Dataset entries:
(** X2.  Once the window is full it stays full: recording into a window of
    exactly [window_sz >= 1] entries drops the oldest entry, keeps the others
    in order, puts the new sample last, and leaves [window_sz] entries. *)
Theorem full_window_slides_by_one :
  forall (window_sz : Z) (w : Window.window) (res : bool),
    1 <= window_sz ->
    Window.len w = window_sz ->
    Window.record window_sz w res = Window.slide_window w ++ [res] /\
    Window.len (Window.record window_sz w res) = window_sz /\
    (forall oldest rest, w = oldest :: rest ->
       Window.record window_sz w res = rest ++ [res]).
Proof.
  intros window_sz w res Hsz Hlen.
  assert (Hrec : Window.record window_sz w res = Window.slide_window w ++ [res]).
  { unfold Window.record.
    replace (window_sz <? Window.len (w ++ [res])) with true
      by (symmetry; apply Z.ltb_lt; rewrite len_app; lia).
    destruct w as [|a w]; [cbn in Hlen; lia|reflexivity]. }
  split; [exact Hrec|]. split.
  - rewrite Hrec, len_app, len_slide; [lia|].
    destruct w; [cbn in Hlen; lia|discriminate].
  - intros oldest rest ->. exact Hrec.
Qed.

Lemma full_window_slides_by_one_witness :
  Window.record 3 [true; false; false] true = [false; false; true].
Proof.
  refine (proj2 (proj2 (full_window_slides_by_one 3 [true; false; false] true _ _))
            true [false; false] eq_refl).
  - intro Hgt. discriminate Hgt.
  - reflexivity.
Defined.

(** X3.  A window size of zero or less keeps the window empty whatever is
    recorded.  With a negative size no verdict is ever reached; with size
    zero the empty window counts as full, so it is bad exactly when
    [min_bad_count <= 0] and good exactly when [min_good_count <= 0]. *)
Theorem degenerate_window_stays_empty :
  forall (window_sz threshold : Z) (samples : list bool),
    window_sz <= 0 ->
    Window.record_all window_sz [] samples = [] /\
    (window_sz < 0 ->
       Window.is_window_bad window_sz threshold (Window.record_all window_sz [] samples) = false /\
       Window.is_window_good window_sz threshold (Window.record_all window_sz [] samples) = false) /\
    (window_sz = 0 ->
       Window.is_window_bad window_sz threshold (Window.record_all window_sz [] samples)
         = (threshold <=? 0) /\
       Window.is_window_good window_sz threshold (Window.record_all window_sz [] samples)
         = (threshold <=? 0)).
Proof.
  intros window_sz threshold samples Hsz.
  assert (Hempty : Window.record_all window_sz [] samples = []).
  { induction samples as [|res samples IH] using rev_ind; [reflexivity|].
    rewrite record_all_snoc, IH. unfold Window.record.
    replace (window_sz <? Window.len ([] ++ [res])) with true; [reflexivity|].
    symmetry. apply Z.ltb_lt. cbn. lia. }
  rewrite Hempty. split; [reflexivity|].
  unfold Window.is_window_bad, Window.is_window_good. change (Window.len []) with 0.
  split.
  - intros Hneg. replace (0 =? window_sz) with false by (symmetry; apply Z.eqb_neq; lia).
    split; reflexivity.
  - intros ->. split; reflexivity.
Qed.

* About this exercise *
The data above must be restated word for word.

* Written response *
(** X2.  Once the window is full it stays full: recording into a window of
    exactly [window_sz >= 1] entries drops the oldest entry, keeps the others
    in order, puts the new sample last, and leaves [window_sz] entries. *)
Theorem full_window_slides_by_one :
  forall (window_sz : Z) (w : Window.window) (res : bool),
    1 <= window_sz ->
    Window.len w = window_sz ->
    Window.record window_sz w res = Window.slide_window w ++ [res] /\
    Window.len (Window.record window_sz w res) = window_sz /\
    (forall oldest rest, w = oldest :: rest ->
       Window.record window_sz w res = rest ++ [res]).
Proof.
  intros window_sz w res Hsz Hlen.
  assert (Hrec : Window.record window_sz w res = Window.slide_window w ++ [res]).
  { unfold Window.record.
    replace (window_sz <? Window.len (w ++ [res])) with true
      by (symmetry; apply Z.ltb_lt; rewrite len_app; lia).
    destruct w as [|a w]; [cbn in Hlen; lia|reflexivity]. }
  split; [exact Hrec|]. split.
  - rewrite Hrec, len_app, len_slide; [lia|].
    destruct w; [cbn in Hlen; lia|discriminate].
  - intros oldest rest ->. exact Hrec.
Qed.

Lemma full_window_slides_by_one_witness :
  Window.record 3 [true; false; false] true = [false; false; true].
Proof.
  refine (proj2 (proj2 (full_window_slides_by_one 3 [true; false; false] true _ _))
            true [false; false] eq_refl).
  - intro Hgt. discriminate Hgt.
  - reflexivity.
Defined.

(** X3.  A window size of zero or less keeps the window empty whatever is
    recorded.  With a negative size no verdict is ever reached; with size
    zero the empty window counts as full, so it is bad exactly when
    [min_bad_count <= 0] and good exactly when [min_good_count <= 0]. *)
Theorem degenerate_window_stays_empty :
  forall (window_sz threshold : Z) (samples : list bool),
    window_sz <= 0 ->
    Window.record_all window_sz [] samples = [] /\
    (window_sz < 0 ->
       Window.is_window_bad window_sz threshold (Window.record_all window_sz [] samples) = false /\
       Window.is_window_good window_sz threshold (Window.record_all window_sz [] samples) = false) /\
    (window_sz = 0 ->
       Window.is_window_bad window_sz threshold (Window.record_all window_sz [] samples)
         = (threshold <=? 0) /\
       Window.is_window_good window_sz threshold (Window.record_all window_sz [] samples)
         = (threshold <=? 0)).
Proof.
  intros window_sz threshold samples Hsz.
  assert (Hempty : Window.record_all window_sz [] samples = []).
  { induction samples as [|res samples IH] using rev_ind; [reflexivity|].
    rewrite record_all_snoc, IH. unfold Window.record.
    replace (window_sz <? Window.len ([] ++ [res])) with true; [reflexivity|].
    symmetry. apply Z.ltb_lt. cbn. lia. }
  rewrite Hempty. split; [reflexivity|].
  unfold Window.is_window_bad, Window.is_window_good. change (Window.len []) with 0.
  split.
  - intros Hneg. replace (0 =? window_sz) with false by (symmetry; apply Z.eqb_neq; lia).
    split; reflexivity.
  - intros ->. split; reflexivity.
Qed.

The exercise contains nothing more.